* Instructions to follow
Copy out the lines below that hold the word "embedding".

Stored data entries:

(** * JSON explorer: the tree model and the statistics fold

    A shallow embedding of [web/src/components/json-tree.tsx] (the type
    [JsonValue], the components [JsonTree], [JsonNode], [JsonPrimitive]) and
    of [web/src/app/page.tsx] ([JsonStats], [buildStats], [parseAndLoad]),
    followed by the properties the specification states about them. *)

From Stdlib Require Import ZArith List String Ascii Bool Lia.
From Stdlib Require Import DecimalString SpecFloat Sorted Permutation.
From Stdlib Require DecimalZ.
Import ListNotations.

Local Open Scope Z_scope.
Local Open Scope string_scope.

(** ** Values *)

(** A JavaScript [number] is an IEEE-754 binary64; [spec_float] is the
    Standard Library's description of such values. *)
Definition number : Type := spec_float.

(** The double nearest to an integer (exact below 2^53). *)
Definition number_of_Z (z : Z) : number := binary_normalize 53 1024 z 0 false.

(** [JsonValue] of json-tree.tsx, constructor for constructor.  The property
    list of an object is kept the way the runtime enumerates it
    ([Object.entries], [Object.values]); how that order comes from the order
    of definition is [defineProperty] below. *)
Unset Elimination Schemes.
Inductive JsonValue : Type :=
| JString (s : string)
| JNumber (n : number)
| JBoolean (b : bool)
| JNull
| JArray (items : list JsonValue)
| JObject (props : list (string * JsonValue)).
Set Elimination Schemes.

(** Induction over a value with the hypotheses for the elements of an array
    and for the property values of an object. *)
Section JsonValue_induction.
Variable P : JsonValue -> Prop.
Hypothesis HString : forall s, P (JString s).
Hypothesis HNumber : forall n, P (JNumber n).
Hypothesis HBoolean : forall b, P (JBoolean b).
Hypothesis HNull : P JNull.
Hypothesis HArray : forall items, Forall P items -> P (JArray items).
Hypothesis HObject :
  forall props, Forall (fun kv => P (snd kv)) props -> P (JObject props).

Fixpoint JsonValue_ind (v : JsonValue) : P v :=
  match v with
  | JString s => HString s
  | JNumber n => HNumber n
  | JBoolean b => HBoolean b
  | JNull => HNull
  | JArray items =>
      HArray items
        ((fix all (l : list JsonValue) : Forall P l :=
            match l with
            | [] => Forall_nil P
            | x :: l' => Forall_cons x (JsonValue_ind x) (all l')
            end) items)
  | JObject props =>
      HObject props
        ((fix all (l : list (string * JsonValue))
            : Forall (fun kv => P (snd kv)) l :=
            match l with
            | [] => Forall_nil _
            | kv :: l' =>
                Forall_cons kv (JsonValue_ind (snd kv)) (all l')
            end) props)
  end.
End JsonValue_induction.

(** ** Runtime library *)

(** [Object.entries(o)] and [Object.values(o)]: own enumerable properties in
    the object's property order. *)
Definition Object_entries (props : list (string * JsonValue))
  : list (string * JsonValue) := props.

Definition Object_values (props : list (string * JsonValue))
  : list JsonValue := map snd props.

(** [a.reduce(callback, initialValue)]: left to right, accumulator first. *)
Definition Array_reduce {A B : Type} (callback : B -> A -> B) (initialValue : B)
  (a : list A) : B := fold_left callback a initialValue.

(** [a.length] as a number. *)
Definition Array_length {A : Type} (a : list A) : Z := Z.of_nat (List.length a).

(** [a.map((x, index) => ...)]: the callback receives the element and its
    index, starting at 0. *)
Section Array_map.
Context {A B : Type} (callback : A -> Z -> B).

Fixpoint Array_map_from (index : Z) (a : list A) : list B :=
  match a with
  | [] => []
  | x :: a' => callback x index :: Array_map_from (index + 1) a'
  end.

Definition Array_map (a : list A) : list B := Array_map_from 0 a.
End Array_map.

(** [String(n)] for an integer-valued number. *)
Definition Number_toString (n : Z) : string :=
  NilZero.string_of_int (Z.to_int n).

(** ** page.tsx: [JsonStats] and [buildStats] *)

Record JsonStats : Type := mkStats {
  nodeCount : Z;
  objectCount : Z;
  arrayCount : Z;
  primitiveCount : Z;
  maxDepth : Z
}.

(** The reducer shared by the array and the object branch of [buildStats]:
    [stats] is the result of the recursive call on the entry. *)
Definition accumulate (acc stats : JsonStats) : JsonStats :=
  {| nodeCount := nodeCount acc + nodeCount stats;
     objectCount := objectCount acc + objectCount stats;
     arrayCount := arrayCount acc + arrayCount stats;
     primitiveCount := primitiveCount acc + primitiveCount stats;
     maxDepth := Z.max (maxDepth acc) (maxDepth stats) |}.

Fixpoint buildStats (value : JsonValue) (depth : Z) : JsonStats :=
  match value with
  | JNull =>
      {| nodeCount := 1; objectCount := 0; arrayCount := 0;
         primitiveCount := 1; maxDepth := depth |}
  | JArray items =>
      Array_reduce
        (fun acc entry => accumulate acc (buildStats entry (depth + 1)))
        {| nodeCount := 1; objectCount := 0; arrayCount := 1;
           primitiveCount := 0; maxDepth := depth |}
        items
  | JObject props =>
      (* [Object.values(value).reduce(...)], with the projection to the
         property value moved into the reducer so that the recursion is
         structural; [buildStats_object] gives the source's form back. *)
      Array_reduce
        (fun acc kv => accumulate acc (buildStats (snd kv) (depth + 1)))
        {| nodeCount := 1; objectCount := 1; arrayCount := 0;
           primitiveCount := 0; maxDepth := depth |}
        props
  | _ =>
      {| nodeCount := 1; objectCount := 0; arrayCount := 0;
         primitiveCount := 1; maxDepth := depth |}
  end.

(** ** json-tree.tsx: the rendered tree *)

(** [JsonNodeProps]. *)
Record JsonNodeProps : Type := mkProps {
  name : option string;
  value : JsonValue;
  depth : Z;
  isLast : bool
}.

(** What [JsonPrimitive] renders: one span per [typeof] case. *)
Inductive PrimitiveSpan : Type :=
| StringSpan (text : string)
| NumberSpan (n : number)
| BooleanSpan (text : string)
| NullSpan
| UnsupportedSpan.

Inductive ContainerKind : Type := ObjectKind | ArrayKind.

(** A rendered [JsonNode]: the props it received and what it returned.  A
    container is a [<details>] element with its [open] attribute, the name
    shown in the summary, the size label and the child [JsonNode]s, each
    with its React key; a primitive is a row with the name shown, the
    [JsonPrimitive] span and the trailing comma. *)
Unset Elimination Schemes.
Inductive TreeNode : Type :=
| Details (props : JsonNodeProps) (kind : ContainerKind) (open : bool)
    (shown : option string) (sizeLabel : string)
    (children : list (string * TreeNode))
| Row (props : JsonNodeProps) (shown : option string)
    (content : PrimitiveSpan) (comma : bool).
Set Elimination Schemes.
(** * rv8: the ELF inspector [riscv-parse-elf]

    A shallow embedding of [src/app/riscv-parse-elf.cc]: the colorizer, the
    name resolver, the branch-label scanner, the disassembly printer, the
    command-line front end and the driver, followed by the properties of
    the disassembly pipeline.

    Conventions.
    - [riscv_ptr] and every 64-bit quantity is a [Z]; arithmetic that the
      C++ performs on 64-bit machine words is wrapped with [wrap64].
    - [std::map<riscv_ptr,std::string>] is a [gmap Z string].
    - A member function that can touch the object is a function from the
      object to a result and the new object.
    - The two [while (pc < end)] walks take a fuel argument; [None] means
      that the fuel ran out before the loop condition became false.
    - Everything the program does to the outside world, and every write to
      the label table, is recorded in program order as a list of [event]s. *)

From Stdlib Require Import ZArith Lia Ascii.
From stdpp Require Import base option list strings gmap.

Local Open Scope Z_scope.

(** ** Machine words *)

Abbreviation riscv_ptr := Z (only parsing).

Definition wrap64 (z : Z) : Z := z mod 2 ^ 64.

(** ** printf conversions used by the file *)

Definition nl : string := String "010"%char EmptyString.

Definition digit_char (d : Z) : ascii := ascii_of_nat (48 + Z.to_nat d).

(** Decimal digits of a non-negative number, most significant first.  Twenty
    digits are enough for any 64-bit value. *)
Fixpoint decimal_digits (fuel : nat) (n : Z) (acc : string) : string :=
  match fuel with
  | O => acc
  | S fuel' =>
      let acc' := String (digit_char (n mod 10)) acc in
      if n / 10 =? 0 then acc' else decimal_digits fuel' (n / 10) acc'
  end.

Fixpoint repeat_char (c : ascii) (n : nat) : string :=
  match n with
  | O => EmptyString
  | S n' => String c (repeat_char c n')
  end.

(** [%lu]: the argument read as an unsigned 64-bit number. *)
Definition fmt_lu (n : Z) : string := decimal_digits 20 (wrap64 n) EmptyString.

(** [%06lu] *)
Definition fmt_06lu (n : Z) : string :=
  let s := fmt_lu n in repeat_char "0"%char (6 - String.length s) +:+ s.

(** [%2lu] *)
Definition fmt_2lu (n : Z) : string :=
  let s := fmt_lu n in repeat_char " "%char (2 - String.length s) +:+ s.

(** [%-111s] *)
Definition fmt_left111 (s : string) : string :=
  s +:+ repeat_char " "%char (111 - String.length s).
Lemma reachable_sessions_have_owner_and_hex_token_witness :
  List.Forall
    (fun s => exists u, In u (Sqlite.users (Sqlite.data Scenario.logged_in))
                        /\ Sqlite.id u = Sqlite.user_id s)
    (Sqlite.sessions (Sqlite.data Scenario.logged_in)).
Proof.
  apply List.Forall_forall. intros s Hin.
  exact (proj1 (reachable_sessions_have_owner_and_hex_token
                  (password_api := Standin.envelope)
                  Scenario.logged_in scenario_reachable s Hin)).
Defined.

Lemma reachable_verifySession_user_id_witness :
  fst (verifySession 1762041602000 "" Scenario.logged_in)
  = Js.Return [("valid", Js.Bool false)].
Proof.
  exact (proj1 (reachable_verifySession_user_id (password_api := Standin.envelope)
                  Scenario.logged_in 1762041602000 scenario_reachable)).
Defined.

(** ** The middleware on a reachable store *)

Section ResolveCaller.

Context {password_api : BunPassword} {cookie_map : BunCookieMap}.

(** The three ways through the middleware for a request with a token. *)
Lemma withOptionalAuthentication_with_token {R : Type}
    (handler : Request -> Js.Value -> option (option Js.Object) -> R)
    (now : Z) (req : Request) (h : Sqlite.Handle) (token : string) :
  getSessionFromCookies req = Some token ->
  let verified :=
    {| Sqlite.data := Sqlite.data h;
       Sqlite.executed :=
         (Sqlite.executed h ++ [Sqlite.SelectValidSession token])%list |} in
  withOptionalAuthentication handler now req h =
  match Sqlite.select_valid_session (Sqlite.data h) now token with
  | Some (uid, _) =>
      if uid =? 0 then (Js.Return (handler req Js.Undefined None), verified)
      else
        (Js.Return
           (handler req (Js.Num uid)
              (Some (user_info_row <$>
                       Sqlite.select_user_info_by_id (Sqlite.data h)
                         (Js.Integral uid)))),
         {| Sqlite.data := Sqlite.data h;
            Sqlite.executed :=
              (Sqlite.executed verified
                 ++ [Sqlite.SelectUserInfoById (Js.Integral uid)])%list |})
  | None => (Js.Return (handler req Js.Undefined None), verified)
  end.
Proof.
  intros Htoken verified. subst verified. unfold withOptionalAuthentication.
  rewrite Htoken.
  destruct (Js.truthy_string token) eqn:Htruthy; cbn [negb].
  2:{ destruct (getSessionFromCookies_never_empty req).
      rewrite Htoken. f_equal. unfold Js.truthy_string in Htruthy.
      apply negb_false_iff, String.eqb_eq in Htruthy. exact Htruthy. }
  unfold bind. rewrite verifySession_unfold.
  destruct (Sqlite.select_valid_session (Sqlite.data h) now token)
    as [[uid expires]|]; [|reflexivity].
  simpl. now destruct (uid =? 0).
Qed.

* Solution
    A shallow embedding of [web/src/components/json-tree.tsx] (the type
    A shallow embedding of [src/app/riscv-parse-elf.cc]: the colorizer, the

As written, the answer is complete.